(* ===== verification/ProcInv.v ===== *)
(** The invariant of the process table is kept by every step. *)
From S2P Require Import Prelude Ulib Proc ProcSys.

Section Inv.
Context (ptable_addr forkret trapret : Z) {W : Type} `{!ProcEnv W}.
Notation chan_of := (chan_of ptable_addr).
Notation fork_rest := (fork_rest forkret trapret).
Notation exit_locked := (exit_locked ptable_addr).
Notation wait_pass := (wait_pass ptable_addr).
Notation sys := (@sys W).
Notation inv := (inv ptable_addr (W:=W)).

(** * [fork] *)

Lemma alloc_slot_spec pt pt' np :
  alloc_slot pt = Some (pt', np) ->
  p_state (slot pt np) = UNUSED /\ (np < length (procs pt))%nat /\ length (procs pt') = length (procs pt) /\ nextpid pt' = s32 (nextpid pt + 1) /\
  initproc pt' = initproc pt /\ slot pt' np = set_pid (nextpid pt) (set_state EMBRYO (slot pt np)) /\ forall j, j <> np -> slot pt' j = slot pt j.
Proof.
  unfold alloc_slot. destruct (find_slot _ _ _) as [i|] eqn:E; [|done]. apply find_slot_table in E as [E%is_state_true Hl]. intros H. injection H as <- <-.
  cbn [procs nextpid initproc]. set (f := fun p => set_pid _ _). pose proof (slot_upd_eq pt i f Hl) as S1. pose proof (slot_upd_ne pt i f) as S2.
  split; [done|]. split; [done|]. split; [apply (len_upd pt i f)|]. split; [done|]. split; [done|]. split; [exact S1|]. intros j Hj. by apply S2.
Qed.

Lemma inv_alloc w pt run md c i pt' np :
  inv (mk_sys w pt run md) -> run c = Some i -> md i = MUser -> nextpid pt < 2 ^ 31 - 1 -> alloc_slot pt = Some (pt', np) ->
  inv (mk_sys w pt' run (set_at md i (MFork np))).
Proof.
  intros [H1 H2 H3 H4 H5 H6 H7 H8 H9 H10 H11 H12 H13 H14 H15 H16 H17] Hc Hm Hmax Ha. cbn [s_pt s_run s_mode] in *.
  apply alloc_slot_spec in Ha as (Hu & Hlt & El & En & Ei & Enp & Hne). rewrite s32_small in En by lia. pose proof (H2 c i Hc) as Hi.
  assert (i <> np) as Hinp by (intros ->; congruence).
  assert (forall j, j = np /\ slot pt' j = set_pid (nextpid pt) (set_state EMBRYO (slot pt np)) \/ j <> np /\ slot pt' j = slot pt j) as Hs.
  { intros j. destruct (decide (j = np)) as [->|]; [by left | right; split; [done | by apply Hne]]. }
  assert (forall j, p_parent (slot pt' j) = p_parent (slot pt j)) as Hp by (intros j; destruct (Hs j) as [[-> ->]|[_ ->]]; done).
  assert (forall j, live (slot pt' j) <-> live (slot pt j)) as Hl.
  { intros j. destruct (Hs j) as [[-> ->]|[_ ->]]; [|done]. unfold live. rewrite Hu. cbn. naive_solver. }
  assert (forall j t, t <> UNUSED -> t <> EMBRYO -> p_state (slot pt' j) = t <-> p_state (slot pt j) = t) as Hst.
  { intros j t T1 T2. destruct (Hs j) as [[-> ->]|[_ ->]]; [|done]. rewrite Hu. cbn. split; congruence. }
  assert (forall j, closed (slot pt' j) <-> closed (slot pt j)) as Hcl by (intros j; destruct (Hs j) as [[-> ->]|[_ ->]]; done).
  assert (forall j, md j <> MFork np) as Hnf by (intros j E; destruct (H12 j np E); congruence).
  assert (forall j m, m <> MFork np -> set_at md i (MFork np) j = m -> j <> i /\ md j = m) as Hmd.
  { intros j m Hmm. destruct (decide (j = i)) as [->|]; [by rewrite set_at_eq | by rewrite set_at_ne]. }
  split; cbn [s_pt s_run s_mode]; rewrite ?El, ?En, ?Ei; try done.
  - intros c' j Hr. apply Hst; [done | done|]. by eapply H2.
  - intros j Hr. apply H3. by apply Hst in Hr.
  - lia.
  - intros j Hj. destruct (Hs j) as [[-> E]|[_ E]]; rewrite E in *; [cbn; lia|]. specialize (H6 j Hj). lia.
  - intros j k Hj Hk. destruct (Hs j) as [[-> E]|[Nj E]], (Hs k) as [[-> E']|[Nk E']]; rewrite E in Hj; rewrite E' in Hk; rewrite E, ?E'; cbn [set_pid p_pid]; [done | | | by apply H7].
    + intros Ex. specialize (H6 k Hk). lia.
    + intros Ex. specialize (H6 j Hj). lia.
  - destruct H8 as (k & Ek & Hk & Hmk & Hpk). exists k. rewrite Hl, Hp. split; [done|]. split; [done|]. split; [|done]. intros E. by apply Hmd in E as [_ ?].
  - intros j Hj. rewrite Hp. apply H9. destruct (Hs j) as [[-> E]|[_ E]]; rewrite E in Hj; tauto.
  - intros j q. rewrite Hp, Hl. apply H10.
  - intros j Hj. rewrite Hp. apply H11. rewrite Hl, Hst in Hj by done. done.
  - intros j np' E. rewrite Hl. destruct (decide (j = i)) as [->|Hji].
    + rewrite set_at_eq in E. injection E as <-. rewrite Enp. split; [done|]. rewrite Hne by done. unfold live. rewrite Hi. split; [tauto | done].
    + rewrite set_at_ne in E by done. destruct (H12 j np' E) as (E1 & E2 & E3). rewrite (Hst j SLEEPING) by done. split; [|done]. rewrite Hne; [done|]. congruence.
  - intros j k np' Ej Ek. destruct (decide (j = i)) as [->|Hj], (decide (k = i)) as [->|Hk]; rewrite ?set_at_eq, ?set_at_ne in * by done; [done | | | by apply (H13 j k np')].
    + injection Ej as <-. by destruct (Hnf k).
    + injection Ek as <-. by destruct (Hnf j).
  - intros np' Hn. destruct (decide (np' = np)) as [->|Hnn]; [exists i; by rewrite set_at_eq|]. rewrite Hne in Hn by done. destruct (H14 np' Hn) as [j Hj]. exists j.
    rewrite set_at_ne; [done|]. intros ->. congruence.
  - intros j Hj E. apply Hmd in E as [_ E]; [|done]. rewrite Hl in Hj. rewrite Hcl, Hst by done. by apply H15.
  - intros j Hz. rewrite Hst in Hz by done. destruct (H16 j Hz) as [E1 E2]. rewrite Hcl. split; [|done]. rewrite set_at_ne; [done|]. intros ->. congruence.
  - intros j Hj. rewrite Hst in Hj by done. assert (j <> i) as Hji by (intros ->; congruence). assert (j <> np) as Hjn by (intros ->; congruence). rewrite set_at_ne, Hne by done.
    destruct (H17 j Hj) as [?|(E1 & E2 & (k & E3) & E4)]; [by left | right]. split; [done|]. split; [done|]. split; [exists k; unfold child; by rewrite Hp|].
    intros k' [Ec Ez]. apply (E4 k'). unfold zombie_child, child in *. rewrite Hp in Ec. rewrite Hst in Ez by done. done.
Qed.
Lemma copyout_loop_ok fuel m L d T V va s :
  vm_ok m L d T V -> 0 <= va -> va + zlen s <= KERNBASE -> (forall i, 0 <= i < zlen s -> accessible V (va + i)) -> (length s < fuel)%nat ->
  exists m', copyout_loop fuel m d va s = Ok (m', 0) /\ vm_ok m' L d T V /\
    (forall i x, 0 <= i < zlen s -> uaddr V (va + i) = Some x -> mbytes m' x = nth (Z.to_nat i) s 0) /\
    (forall x, (forall i, 0 <= i < zlen s -> uaddr V (va + i) <> Some x) -> mbytes m' x = mbytes m x).
Proof.
  revert m va s. induction fuel as [|fuel IH]; intros m va s H Hva Htop Hacc Hf; [lia|]. cbn [copyout_loop]. destruct (Z.leb_spec (zlen s) 0) as [Hz|Hz].
  { exists m. split; [done|]. split; [done|]. split; [intros; lia | done]. }
  unfold KERNBASE in Htop. rewrite PGROUNDDOWN_eq by lia. replace (va - va mod 4096) with (4096 * (va / 4096)) by lia. set (n := va / 4096). assert (0 <= n < 524288) as Hn by lia.
  destruct (Hacc 0 ltac:(lia)) as (e & He & Hu). rewrite Z.add_0_r in He. fold n in He. rewrite (uva2ka_ok m L d T V n e H Hn He Hu), rbind_ok.
  assert (user n) as Hun by (unfold user; lia). destruct (vm_page kend _ _ _ _ _ _ H (own_user d T V _ _ He Hun)) as [Hp%page_bounds _].
  rewrite (proj2 (Z.eqb_neq (page_of e) 0)) by lia. replace (va - 4096 * n) with (va mod 4096) by lia. unfold PGSIZE. set (c := Z.min (4096 - va mod 4096) (zlen s)).
  assert (zlen (take (Z.to_nat c) s) = c) as Hc by (rewrite length_take; lia). assert (zlen (drop (Z.to_nat c) s) = zlen s - c) as Hc' by (rewrite length_drop; lia).
  destruct (write_user m L d T V n e (va mod 4096) (take (Z.to_nat c) s) H Hn He) as (m1 & -> & H1 & W); [lia | lia|]. rewrite rbind_ok, Hc in *. rewrite u32_small by lia.
  assert (c = zlen s \/ va + c = 4096 * n + 4096) as Hcases by lia.
  assert (forall j, 0 <= j < zlen s - c -> va + (c + j) = 4096 * n + 4096 + j) as Hnext by (intros j Hj; lia).
  destruct (IH m1 (4096 * n + 4096) (drop (Z.to_nat c) s) H1) as (m' & E & H' & R1 & R2).
  { lia. } { rewrite Hc'. unfold KERNBASE. destruct Hcases; lia. }
  { intros i Hi. rewrite Hc' in Hi. rewrite <- Hnext by lia. apply Hacc. lia. } { rewrite length_drop. lia. }
  exists m'. split; [done|]. split; [done|]. rewrite Hc' in R1, R2.
  assert (forall i, 0 <= i < c -> uaddr V (va + i) = Some (page_of e + (va mod 4096 + i))) as Hfirst.
  { intros i Hi. unfold uaddr. replace ((va + i) / 4096) with n by lia. rewrite He. cbn. f_equal. lia. }
  split.
  - intros i x Hi Hx. destruct (Z.lt_ge_cases i c) as [Hlt|Hge].
    + rewrite R2.
      * rewrite Hfirst in Hx by lia. injection Hx as <-. rewrite W, decide_True by lia. rewrite List.nth_firstn, (proj2 (Nat.ltb_lt _ _)) by lia. f_equal. lia.
      * intros j Hj Hx'. rewrite <- Hnext in Hx' by lia. assert (va + i = va + (c + j)) by (apply (uaddr_inj m L d T V _ _ x H); unfold KERNBASE; (done || lia)). lia.
    + rewrite (R1 (i - c) x); [|lia | rewrite <- Hnext by lia; by replace (c + (i - c)) with i by lia]. rewrite List.nth_skipn. f_equal. lia.
  - intros x Hx. rewrite R2.
    + rewrite W, decide_False; [done|]. intros Hr. apply (Hx (x - (page_of e + va mod 4096))); [lia|]. rewrite Hfirst by lia. f_equal. lia.
    + intros j Hj. rewrite <- Hnext by lia. apply Hx. lia.
Qed.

---

• [PROMPT] After locating the line holding "assert (forall j, md" above, output exactly that line and every line after it through the line holding "Ex. specialize (H6 j Hj). lia.". Include nothing else.

• [TASK RESULT]
  assert (forall j, md j <> MFork np) as Hnf by (intros j E; destruct (H12 j np E); congruence).
  assert (forall j m, m <> MFork np -> set_at md i (MFork np) j = m -> j <> i /\ md j = m) as Hmd.
  { intros j m Hmm. destruct (decide (j = i)) as [->|]; [by rewrite set_at_eq | by rewrite set_at_ne]. }
  split; cbn [s_pt s_run s_mode]; rewrite ?El, ?En, ?Ei; try done.
  - intros c' j Hr. apply Hst; [done | done|]. by eapply H2.
  - intros j Hr. apply H3. by apply Hst in Hr.
  - lia.
  - intros j Hj. destruct (Hs j) as [[-> E]|[_ E]]; rewrite E in *; [cbn; lia|]. specialize (H6 j Hj). lia.
  - intros j k Hj Hk. destruct (Hs j) as [[-> E]|[Nj E]], (Hs k) as [[-> E']|[Nk E']]; rewrite E in Hj; rewrite E' in Hk; rewrite E, ?E'; cbn [set_pid p_pid]; [done | | | by apply H7].
    + intros Ex. specialize (H6 k Hk). lia.
    + intros Ex. specialize (H6 j Hj). lia.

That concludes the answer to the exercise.